Jumat, 03 Mei 2013

Journey #1



Aku menepuk dadaku lagi, entah sudah berapa kali aku mencoba untuk mengusir rasa ini. Tapi rasa gugup ini masih belum hilang. Aku melirik jam tanganku lagi, 10 menit lagi lombanya akan dimulai. Mulutku terus saja melafal do’a, meminta ketenangan. “Eh, kok mata aku kedutan gini ya?” Aku berujar sambil memegangi pinggir mata kiriku. Laras yang duduk di sebelahku langsung menoleh dan memerhatikanku.

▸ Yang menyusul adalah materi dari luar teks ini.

(* ===== verification/_CoqProject ===== *)
-Q . S2P
Prelude.v
Runtime.v
Base64.v
Sha256.v
ReplayCache.v
Connections.v
Schema.v
RefreshToken.v
RefreshStore.v
FlowStore.v
OtpStore.v
GrantStore.v
RefreshSpec.v
FamilySafety.v
StoreSafety.v
FlowSafety.v
OtpSafety.v
RefreshProperties.v
FlowProperties.v
Json.v
Config.v
Upstream.v
Credentials.v
Tokens.v
Services.v
RefreshService.v
ExchangeSafety.v
ExchangeProperties.v
TokenProperties.v
TrustPolicy.v
SchemaSafety.v
TrustConfig.v
TrustProperties.v
PolicySchema.v
Lru.v
AuthPolicy.v
Resolver.v
AuthSafety.v
AuthProperties.v
Durations.v
Rounding.v
ConfigDecode.v
LoaderFields.v
Loader.v
LoaderSafety.v
LoaderProperties.v
Providers.v
ProviderProperties.v
Dpop.v
DpopProperties.v
Trust.v
TrustServiceProperties.v
Dial.v
DialProperties.v
Http.v
Oidc.v
OidcToken.v
OidcResource.v
OidcFlow.v
OidcAuthorize.v
Server.v
ServerHistory.v
OidcAnswers.v
OidcSafety.v
OidcSample.v
OidcComplete.v
OidcProperties.v
Replicas.v
DpopClient.v
ServerAnswers.v
Secrets.v
Mail.v
MailProperties.v
Databases.v
Pages.v
Startup.v
StartupProperties.v
Commands.v
DevServer.v
Program.v
Ltac build_setter :=
  lazymatch goal with
  | |- @Setter ?R ?E ?p =>
      let e := constr:(_ : Eta R) in
      let e := lazymatch e with
               | ?i : _ => eval unfold i in i
               | ?i => eval unfold i in i
               end in
      let t := eval pattern p in e in
      lazymatch t with
      | ?g _ => let b := eval cbv beta in (fun (v : E) => g (fun _ => v)) in exact b
      end
  end.

#[global] Hint Extern 1 (Setter _) => build_setter : typeclass_instances.
#[global] Arguments upd {R E} proj {_} v r /.

Declare Scope go_scope.
Delimit Scope go_scope with go.
Open Scope go_scope.

Notation "r <| f := v |>" := (upd f v r)
  (at level 1, f at next level, v at level 200, left associativity,
   format "r  <| f  :=  v |>") : go_scope.

(** ** Time

    A [time.Time] is an instant: nanoseconds since the Unix epoch.  The zero
    [time.Time] is 0001-01-01T00:00:00Z, the value [IsZero] recognises.  A
    [time.Duration] is an int64 count of nanoseconds. *)

Abbreviation time := Z (only parsing).
Abbreviation duration := Z (only parsing).

Definition nanosecond : duration := 1.
Definition second : duration := 1000000000.
Definition minute : duration := 60 * second.
Definition hour : duration := 60 * minute.

Definition zero_time : time := -62135596800 * second.
Definition is_zero (t : time) : bool := t =? zero_time.
Definition before (t u : time) : bool := t <? u.
Definition after (t u : time) : bool := u <? t.
Definition add (t : time) (d : duration) : time := t + d.

Definition min_int64 : Z := - 2 ^ 63.
Definition max_int64 : Z := 2 ^ 63 - 1.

“Sebelah mana?” tanyanya. Aku menunjuk mata kiriku, “Yang ini,” jawabku datar. Laras mengangkat kedua alisnya. “Hmm.. Itu artinya Odi mau nangis,” katanya seperti mengingatkan. Deg! Rasa nervous yang baru beberapa menit lalu hilang mendadak muncul lagi. Apakah itu tanda-tanda dari-Mu, ya Allah? Aku hanya menghela napas, pasrah.
*
          Aku menatap miris papan score di samping kananku. Teamku mendapat peringkat 3. Ya, seharusnya aku bersyukur akan hal itu. Tetapi, mungkin akan lebih baik apabila aku tidak menjawab pertanyaan terakhir yang diajukan juri itu. Mungkin saja teamku akan mendapat peringkat 1. Catat, peringkat 1! Tapi aku terlalu ngotot untuk menjawabnya. Sialnya, terselip ketidak yakinan dalam jawabanku itu. Dan, beginilah akhirnya. Benar kata Laras, aku akan menangis. Lihat saja, sungai mataku mulai basah lagi.
*
          “Odi, aku ke dalem dulu ya, mau ambil buku tugas,” Ujar Laras sambil berlari kecil masuk ke dalam kelas. Aku duduk di kursi depan kelas sendirian. Aku bahkan melamun  karena saking tenangnya keadaan sekitar.
“Eh, Juara Kimia!” Alisku berkerut, dan segera aku menoleh ke arah pintu kelas. Bara berdiri disana, berpegang pada suatu gagang pintu. Aku hanya mengangkat kedua alisku, sambil memberi isyarat -apa?-. Bara malah mengambil tempat di sebelahku. Aku kembali menatap lurus ke depan. Melamun lagi.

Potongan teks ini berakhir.